Bring together copies of the lines in the data below that contain the word "stated".

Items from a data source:
"""

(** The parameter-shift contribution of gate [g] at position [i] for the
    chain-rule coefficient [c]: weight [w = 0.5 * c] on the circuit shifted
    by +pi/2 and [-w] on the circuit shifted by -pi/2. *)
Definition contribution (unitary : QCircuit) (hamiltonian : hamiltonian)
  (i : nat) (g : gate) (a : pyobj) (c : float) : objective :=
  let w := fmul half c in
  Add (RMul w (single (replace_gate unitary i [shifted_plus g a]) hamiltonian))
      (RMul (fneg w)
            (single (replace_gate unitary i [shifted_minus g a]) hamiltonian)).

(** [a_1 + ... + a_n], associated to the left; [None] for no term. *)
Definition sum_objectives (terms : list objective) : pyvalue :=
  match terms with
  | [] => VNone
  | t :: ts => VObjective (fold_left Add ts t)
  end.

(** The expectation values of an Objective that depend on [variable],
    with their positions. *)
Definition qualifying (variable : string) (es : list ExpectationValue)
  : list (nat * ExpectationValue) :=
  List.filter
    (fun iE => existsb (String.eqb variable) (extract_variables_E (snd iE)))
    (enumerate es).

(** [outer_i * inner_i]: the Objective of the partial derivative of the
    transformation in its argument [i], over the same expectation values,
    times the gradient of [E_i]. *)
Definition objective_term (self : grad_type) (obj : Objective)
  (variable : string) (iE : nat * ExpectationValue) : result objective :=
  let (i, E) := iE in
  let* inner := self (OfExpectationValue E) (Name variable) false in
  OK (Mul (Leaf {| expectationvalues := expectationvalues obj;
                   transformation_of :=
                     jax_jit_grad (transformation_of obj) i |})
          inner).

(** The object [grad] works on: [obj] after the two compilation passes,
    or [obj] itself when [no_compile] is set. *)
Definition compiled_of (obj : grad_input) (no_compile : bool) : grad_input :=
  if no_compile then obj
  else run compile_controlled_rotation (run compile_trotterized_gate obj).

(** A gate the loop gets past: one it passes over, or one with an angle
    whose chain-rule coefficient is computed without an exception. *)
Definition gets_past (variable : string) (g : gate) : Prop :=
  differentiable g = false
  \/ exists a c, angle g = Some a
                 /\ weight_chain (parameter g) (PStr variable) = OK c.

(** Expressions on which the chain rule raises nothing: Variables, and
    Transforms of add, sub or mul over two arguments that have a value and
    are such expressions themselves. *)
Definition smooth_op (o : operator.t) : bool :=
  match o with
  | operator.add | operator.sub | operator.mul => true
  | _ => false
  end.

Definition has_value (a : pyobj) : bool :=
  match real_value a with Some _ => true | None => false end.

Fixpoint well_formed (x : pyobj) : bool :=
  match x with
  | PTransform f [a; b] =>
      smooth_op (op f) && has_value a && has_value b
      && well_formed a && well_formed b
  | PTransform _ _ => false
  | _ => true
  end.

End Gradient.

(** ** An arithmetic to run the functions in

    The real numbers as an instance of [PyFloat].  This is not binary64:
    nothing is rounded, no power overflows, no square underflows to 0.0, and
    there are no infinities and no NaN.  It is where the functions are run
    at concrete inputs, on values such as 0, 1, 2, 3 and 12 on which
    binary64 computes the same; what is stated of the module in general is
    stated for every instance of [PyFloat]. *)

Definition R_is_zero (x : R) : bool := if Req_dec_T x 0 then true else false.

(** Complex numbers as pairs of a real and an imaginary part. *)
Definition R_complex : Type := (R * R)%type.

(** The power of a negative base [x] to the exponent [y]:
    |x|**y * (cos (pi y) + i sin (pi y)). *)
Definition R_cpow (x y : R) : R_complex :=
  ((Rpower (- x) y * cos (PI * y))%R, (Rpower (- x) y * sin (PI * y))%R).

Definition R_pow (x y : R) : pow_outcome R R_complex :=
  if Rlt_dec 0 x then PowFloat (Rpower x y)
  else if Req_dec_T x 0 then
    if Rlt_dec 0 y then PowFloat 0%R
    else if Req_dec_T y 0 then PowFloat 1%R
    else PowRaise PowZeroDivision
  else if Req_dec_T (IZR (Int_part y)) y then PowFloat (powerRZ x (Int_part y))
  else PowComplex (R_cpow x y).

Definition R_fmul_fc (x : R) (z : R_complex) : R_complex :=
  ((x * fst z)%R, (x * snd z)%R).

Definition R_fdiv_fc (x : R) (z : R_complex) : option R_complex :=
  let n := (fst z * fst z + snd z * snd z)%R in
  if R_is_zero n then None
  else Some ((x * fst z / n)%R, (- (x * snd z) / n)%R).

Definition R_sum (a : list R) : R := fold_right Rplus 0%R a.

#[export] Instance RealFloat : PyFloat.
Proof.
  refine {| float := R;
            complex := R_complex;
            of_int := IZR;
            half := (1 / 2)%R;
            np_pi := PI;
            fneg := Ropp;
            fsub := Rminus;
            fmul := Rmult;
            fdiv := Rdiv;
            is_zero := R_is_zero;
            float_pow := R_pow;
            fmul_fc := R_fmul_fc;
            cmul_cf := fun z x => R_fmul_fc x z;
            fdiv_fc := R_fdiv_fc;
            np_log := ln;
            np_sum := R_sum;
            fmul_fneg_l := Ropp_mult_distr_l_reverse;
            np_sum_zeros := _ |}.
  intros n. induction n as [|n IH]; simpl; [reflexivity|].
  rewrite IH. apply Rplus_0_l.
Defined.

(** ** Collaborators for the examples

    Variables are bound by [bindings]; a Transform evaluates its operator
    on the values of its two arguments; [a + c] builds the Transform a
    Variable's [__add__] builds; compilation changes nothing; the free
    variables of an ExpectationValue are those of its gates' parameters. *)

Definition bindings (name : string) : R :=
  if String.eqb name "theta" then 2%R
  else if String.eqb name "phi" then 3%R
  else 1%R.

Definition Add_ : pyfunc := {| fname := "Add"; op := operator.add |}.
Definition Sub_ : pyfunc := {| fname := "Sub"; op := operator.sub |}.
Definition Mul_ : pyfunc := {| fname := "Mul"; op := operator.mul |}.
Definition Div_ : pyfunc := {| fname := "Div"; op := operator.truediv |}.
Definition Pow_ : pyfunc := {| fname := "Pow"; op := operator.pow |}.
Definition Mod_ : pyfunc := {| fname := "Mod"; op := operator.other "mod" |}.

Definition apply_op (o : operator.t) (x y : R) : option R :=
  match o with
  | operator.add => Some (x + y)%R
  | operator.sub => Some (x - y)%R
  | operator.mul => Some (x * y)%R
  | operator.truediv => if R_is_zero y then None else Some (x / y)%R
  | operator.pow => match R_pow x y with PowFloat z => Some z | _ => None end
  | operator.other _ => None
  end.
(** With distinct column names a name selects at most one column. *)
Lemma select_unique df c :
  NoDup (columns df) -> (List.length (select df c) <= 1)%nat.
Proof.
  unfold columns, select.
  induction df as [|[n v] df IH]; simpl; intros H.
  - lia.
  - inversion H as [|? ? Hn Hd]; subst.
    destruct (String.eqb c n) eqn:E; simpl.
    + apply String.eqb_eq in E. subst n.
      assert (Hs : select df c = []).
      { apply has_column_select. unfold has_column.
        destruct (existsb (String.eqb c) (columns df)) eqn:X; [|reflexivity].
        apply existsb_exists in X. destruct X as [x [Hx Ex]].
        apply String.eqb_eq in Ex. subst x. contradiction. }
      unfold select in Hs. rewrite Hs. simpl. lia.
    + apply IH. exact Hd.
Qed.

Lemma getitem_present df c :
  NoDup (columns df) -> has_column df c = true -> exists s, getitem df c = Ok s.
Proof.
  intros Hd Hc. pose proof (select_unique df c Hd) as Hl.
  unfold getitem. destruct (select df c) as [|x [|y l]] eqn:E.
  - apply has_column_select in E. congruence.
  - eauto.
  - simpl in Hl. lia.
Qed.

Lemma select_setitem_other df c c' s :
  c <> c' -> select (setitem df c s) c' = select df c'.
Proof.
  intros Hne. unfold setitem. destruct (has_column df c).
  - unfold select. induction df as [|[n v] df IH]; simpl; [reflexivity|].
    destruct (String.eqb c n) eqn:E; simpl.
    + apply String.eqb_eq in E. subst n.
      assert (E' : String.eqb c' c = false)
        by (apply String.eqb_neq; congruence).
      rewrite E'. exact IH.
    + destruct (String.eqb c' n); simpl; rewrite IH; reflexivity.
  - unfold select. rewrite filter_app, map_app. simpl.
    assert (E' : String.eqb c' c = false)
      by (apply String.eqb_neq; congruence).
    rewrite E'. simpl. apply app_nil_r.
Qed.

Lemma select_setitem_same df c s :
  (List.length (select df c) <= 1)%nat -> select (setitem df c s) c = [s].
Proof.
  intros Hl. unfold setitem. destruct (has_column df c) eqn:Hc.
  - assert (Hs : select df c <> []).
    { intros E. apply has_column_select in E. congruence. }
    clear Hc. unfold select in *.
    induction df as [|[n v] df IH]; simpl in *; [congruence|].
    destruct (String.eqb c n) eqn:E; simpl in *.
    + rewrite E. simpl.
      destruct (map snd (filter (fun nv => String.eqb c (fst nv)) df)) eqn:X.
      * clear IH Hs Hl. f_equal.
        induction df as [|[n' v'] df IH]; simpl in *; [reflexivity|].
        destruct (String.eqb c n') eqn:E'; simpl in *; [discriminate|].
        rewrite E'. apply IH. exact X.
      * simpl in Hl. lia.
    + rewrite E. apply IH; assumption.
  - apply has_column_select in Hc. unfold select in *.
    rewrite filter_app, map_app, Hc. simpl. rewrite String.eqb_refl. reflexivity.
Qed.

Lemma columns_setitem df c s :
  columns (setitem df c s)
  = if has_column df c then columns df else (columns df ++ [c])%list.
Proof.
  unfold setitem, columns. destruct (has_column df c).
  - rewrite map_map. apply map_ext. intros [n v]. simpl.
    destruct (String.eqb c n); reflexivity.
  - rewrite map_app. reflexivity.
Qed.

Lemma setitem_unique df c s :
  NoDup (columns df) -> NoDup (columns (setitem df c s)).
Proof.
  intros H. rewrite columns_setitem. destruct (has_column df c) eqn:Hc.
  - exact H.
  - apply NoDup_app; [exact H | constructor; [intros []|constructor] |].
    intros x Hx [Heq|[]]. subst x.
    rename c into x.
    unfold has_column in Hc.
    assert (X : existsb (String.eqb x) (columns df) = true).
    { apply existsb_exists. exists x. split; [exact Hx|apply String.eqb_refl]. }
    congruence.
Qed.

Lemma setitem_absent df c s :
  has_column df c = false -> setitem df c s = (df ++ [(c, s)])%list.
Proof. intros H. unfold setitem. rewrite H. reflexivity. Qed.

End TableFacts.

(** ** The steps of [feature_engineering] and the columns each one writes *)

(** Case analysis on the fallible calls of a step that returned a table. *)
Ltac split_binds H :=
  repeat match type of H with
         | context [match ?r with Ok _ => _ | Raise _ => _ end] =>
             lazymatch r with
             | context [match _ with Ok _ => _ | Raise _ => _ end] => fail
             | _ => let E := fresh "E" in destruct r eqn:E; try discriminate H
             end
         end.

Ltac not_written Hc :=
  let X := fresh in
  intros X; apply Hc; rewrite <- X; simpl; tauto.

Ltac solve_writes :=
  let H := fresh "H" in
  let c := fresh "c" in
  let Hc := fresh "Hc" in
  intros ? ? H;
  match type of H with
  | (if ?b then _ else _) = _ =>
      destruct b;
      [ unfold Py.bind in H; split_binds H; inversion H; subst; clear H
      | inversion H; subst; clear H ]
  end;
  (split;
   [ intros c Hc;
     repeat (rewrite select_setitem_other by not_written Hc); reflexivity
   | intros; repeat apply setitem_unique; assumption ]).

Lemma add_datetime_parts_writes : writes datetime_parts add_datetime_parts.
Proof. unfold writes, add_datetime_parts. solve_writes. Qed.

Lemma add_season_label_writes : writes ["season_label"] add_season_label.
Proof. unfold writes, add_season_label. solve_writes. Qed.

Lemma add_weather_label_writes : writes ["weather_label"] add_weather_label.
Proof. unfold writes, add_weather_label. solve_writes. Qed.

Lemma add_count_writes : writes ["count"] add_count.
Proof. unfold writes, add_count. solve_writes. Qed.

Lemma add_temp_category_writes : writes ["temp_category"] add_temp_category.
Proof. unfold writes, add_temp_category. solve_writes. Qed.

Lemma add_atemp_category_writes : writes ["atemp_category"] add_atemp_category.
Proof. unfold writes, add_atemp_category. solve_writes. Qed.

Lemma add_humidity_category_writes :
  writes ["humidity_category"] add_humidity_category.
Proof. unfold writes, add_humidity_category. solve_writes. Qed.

"""

(YOUR RESPONSE):
    binary64 computes the same; what is stated of the module in general is
    stated for every instance of [PyFloat]. *)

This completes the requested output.